I cannot concur in that portion of the opinion related to the theoretical viability of an unjust enrichment claim.
As shown by the complaint as amended, the theory of the Palmers’ suit is that they are entitled to the insurance proceeds which the mortgagee1 scheduled in the policy received from the insurance company from which the Palmers purchased the policy.
The policy includes the New York standard Mortgage Clause which is quoted in pertinent part in the majority opinion. Certain provisos follow, such as that the premium must be kept up, notice of hazard changes must be given, and the. insurer has the right of subrogation to claims of the mortgagee against the mortgagor or owner to the extent of payment to the mortgagee.
The mortgagee’s interest must be determined as of the date of the loss, August 4, 1985. Pacific Ins. Co. v. R. L. Kimsey Cotton Co., 114 Ga. App. 411, 416 (3) (151 SE2d 541) (1966). At that time, the mortgagee was entitled to the proceeds ultimately paid because the value of the lender’s security had been diminished due to fire, a covered peril.

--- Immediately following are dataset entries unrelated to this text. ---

(** the loop of [_set_up_server]: the [initialize] calls made, the disk
    afterwards, and the exception that ended the loop, if any *)
Fixpoint init_targets (extensions : list (string * ext))
  (targets : list (string * string * string)) (d : disk)
  : list setup_event * disk * option setup_error :=
  match targets with
  | [] => ([], d, None)
  | (os_name, code, arch) :: rest =>
      match select_local_repository_extension os_name extensions with
      | None => ([], d, Some (RuntimeError ("No local repo support for " ++ os_name)%string))
      | Some e =>
          match initialize e os_name code arch d with
          | (d', Some x) => ([Init e os_name code arch], d', Some (Raised x))
          | (d', None) =>
              let '(evs, d'', err) := init_targets extensions rest d' in
              (Init e os_name code arch :: evs, d'', err)
          end
      end
  end.

(** [_set_up_server]: after the loop, [SimpleFileServer(str(repo_base))]
    is started; [started] is the [(host, port)] its [start(port=port)]
    returns, or the exception it raises *)
Definition set_up_server (extensions : list (string * ext))
  (targets : list (string * string * string)) (d : disk)
  (started : (string * nat) + exn)
  : list setup_event * disk * ((string * nat) + setup_error) :=
  let '(evs, d', err) := init_targets extensions targets d in
  match err with
  | Some m => (evs, d', inr m)
  | None =>
      (evs ++ [StartServer], d',
       match started with inl hp => inl hp | inr x => inr (Raised x) end)
  end.

(** The parts of a build file [augment_config] reads or writes:
    [targets] (OS -> code name -> arches, in the YAML mapping's order) and
    [repositories: {keys, urls}] (absent keys as [None]), and
    [target_repository]. *)
Record repositories := {
  repo_keys : option (list string);
  repo_urls : option (list string)
}.

Record build_file := {
  bf_targets : list (string * list (string * list string));
  bf_repositories : option repositories;
  bf_target_repository : option string
}.

Inductive augment_result :=
| Skipped
| Failed (evs : list setup_event) (err : setup_error)
| Written (evs : list setup_event) (bf : build_file).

This entitlement was not waived or forfeited by later foreclosing on the security (the entire property, not just the buildings) when the borrowers defaulted in payments on the debt. The deed to secure debt, containing the provision quoted in the majority opinion, constituted a contract between the parties to this case and governs the entitlements of each.

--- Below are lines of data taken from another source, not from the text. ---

Lemma first_candidate_witness :
  fzf_select (Scenario.scripted 0 "a.md")
    ["/home/u/GoogleDrive/b.PDF"; "/home/u/GoogleDrive/sub/a.md"; "/home/u/GoogleDrive/a.md"]
    Scenario.start
  = opened (Scenario.scripted 0 "a.md") "/home/u/GoogleDrive/sub/a.md"
      (waited (selector ("b.PDF" ++ Scenario.newline ++ "sub/a.md" ++ Scenario.newline
                         ++ "a.md"))
         {| returncode := 0; stdout := "a.md"; fs_after := Scenario.drive |}
         Scenario.start).
Proof.
  apply (first_candidate_with_suffix_is_opened (Scenario.scripted 0 "a.md")
           ["/home/u/GoogleDrive/b.PDF"] ["/home/u/GoogleDrive/a.md"]
           "/home/u/GoogleDrive/sub/a.md" Scenario.start
           {| returncode := 0; stdout := "a.md"; fs_after := Scenario.drive |}).
  - reflexivity.
  - reflexivity.
  - intros g Hg. apply list_elem_of_singleton in Hg as ->. reflexivity.
  - reflexivity.
Defined.

(** X11. [fzf_select_project] has two outcomes only. When the selector
    starts, it returns the output of the selector, stripped, whatever
    the exit status: never [None], and [CalledProcessError] is never
    raised. When the selector cannot be started, [FileNotFoundError]
    goes through the handler. *)
Theorem fzf_select_project_outcomes (env : environment) (items : list string) (w : world) :
  match exec env w (selector (Py.join Scenario.newline items)) with
  | Some c =>
      fzf_select_project env items w
      = (Returns (Some (Py.strip (stdout c))),
         waited (selector (Py.join Scenario.newline items)) c w)
  | None => fzf_select_project env items w = (Raises (OSError FileNotFoundError), w)
  end.
Proof.
  destruct (exec env w (selector (Py.join Scenario.newline items))) as [c|] eqn:Hexec.
  - by apply Select.fzf_select_project_output.
  - unfold fzf_select_project, try_except, Popen_communicate, spawn_wait, mbind, M_bind.
    fold Scenario.newline. fold (selector (Py.join Scenario.newline items)).
    rewrite Hexec. reflexivity.
Qed.

(** X12. [create], once the note is written: an editor that cannot be
    started raises [FileNotFoundError]; an editor that exits with a
    status other than 0 gets the error line and the command returns; an
    editor that exits with 0 adds nothing. In the three cases the note
    and the success line stay: nothing is rolled back. The editor is
    the one of [EDITOR], [vi] when it is not set. *)
Theorem create_keeps_note_when_editor_fails (env : environment)
    (note_name directory : string) (w : world) :
  Fs.exists_ (fs w) (note_path env note_name directory) = false →
  Fs.reachable (fs w) (note_path env note_name directory) = true →
  ∃ fs1,
    Fs.write (fs w) (note_path env note_name directory) ("# " ++ note_name) = Returns fs1
    ∧ let path := note_path env note_name directory in
      let w1 := printed (note_created env note_name directory) (with_fs fs1 w) in
      match exec env w1 (editor env path) with
      | None => create env note_name directory w = (Raises (OSError FileNotFoundError), w1)
      | Some c =>
          create env note_name directory w
          = (Returns tt,
             if (returncode c =? 0)%Z then waited (editor env path) c w1
             else printed (editor_failed env path (returncode c))
                    (waited (editor env path) c w1))
      end.
Proof.
  intros Hex Hreach.
  destruct (FsFacts.write_new (fs w) _ ("# " ++ note_name) Hex Hreach)
    as (fs1 & Hwrite & _ & _).
  exists fs1. split; [exact Hwrite|]. simpl.
  rewrite (Create.create_new env note_name directory w fs1 Hex Hwrite).
  unfold open_in_editor, try_except, subprocess_run, spawn_wait, mbind, M_bind.
  fold (editor env (note_path env note_name directory)).
  destruct (exec env _ (editor env (note_path env note_name directory))) as [c|];
    [|reflexivity].
  simpl. destruct (returncode c =? 0)%Z; reflexivity.
Qed.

Thus, according to their agreement, the passage of the insurance proceeds was already in contemplation of the parties, at foreclosure, as the fire had already occurred. That provision was part of the security required by the lender for its loan. Calvert Fire Ins. Co. v. Environs Dev. Co., 601 F2d 851, 855 (5th Cir. 1979), alludes to this when it says that “[lender’s] status as loss-payee gives it no less a separate contractual remedy than would an additional security deed on other property.”
By the plaintiffs’ own hand, they agreed that the lender’s right to the insurance proceeds would remain after foreclosure, at least in the amount of the debt existing before foreclosure. That amount being $46,022.46, and the insurance proceeds being $24,031.07, plaintiffs’ claim fails as a matter of law.
Although the foreclosure extinguished the debt for which the property in its undamaged state was security in the first place, paying it off with the loan association’s funds, the acquisition of the property *650in its damaged state carried to the lender as purchaser the right to the insurance proceeds because of the provision in the security deed. Acquisition by the lender did not extinguish its right to the insurance proceeds but rather preserved it. This was foreclosure by sale and not strict foreclosure. That is, transfer of the property itself did not extinguish the debt, because the property was paid for by the purchaser. The damaged condition of the property diminished its value and had no effect on or relationship to the amount of the debt, which stayed the same, and that is precisely what the lender sought to protect itself against by the provision in the security deed.
Decided October 25, 1988 —
Rehearing denied December 15, 1988
Frank C. Vann, for appellants.
Kirbo & Bridges, Bruce W. Kirbo, Randall E. Chew, for appellee.
Although it is not relevant to its right to the insurance proceeds, the loss payee demonstrated that this contractual arrangement did not result in unjust enrichment or “double payment.” It showed that it had to expend not only the insurance proceeds but more to sell the property in an effort to recoup the funds it had paid out to extinguish the loan debt, resulting in a net loss. So as it turned out, the amount of the debt, which was the price paid for the property at foreclosure, was higher than the restored value of the property. This, of course, would not occur if someone other than the lender acquired the property at the foreclosure, and that is why the security deed limits the lender/forecloser’s right to pre-foreclosure insurance proceeds to instances in which the lender is the purchaser.
The policy, which is a contract between plaintiffs here and their insurance company, and the security deed, which is a contract between plaintiffs and their lender, are in tandem. In both contracts, the plaintiffs agreed that the lender would be entitled to the insurance proceeds even if it acquired the property by purchase at foreclosure after the peril occurred.

 Not a true mortgagee, because the deed to secure debt expressly stated the conveyance was a deed passing title and not a mortgage, but the insurance policy refers to the lender as mortgagee or trustee.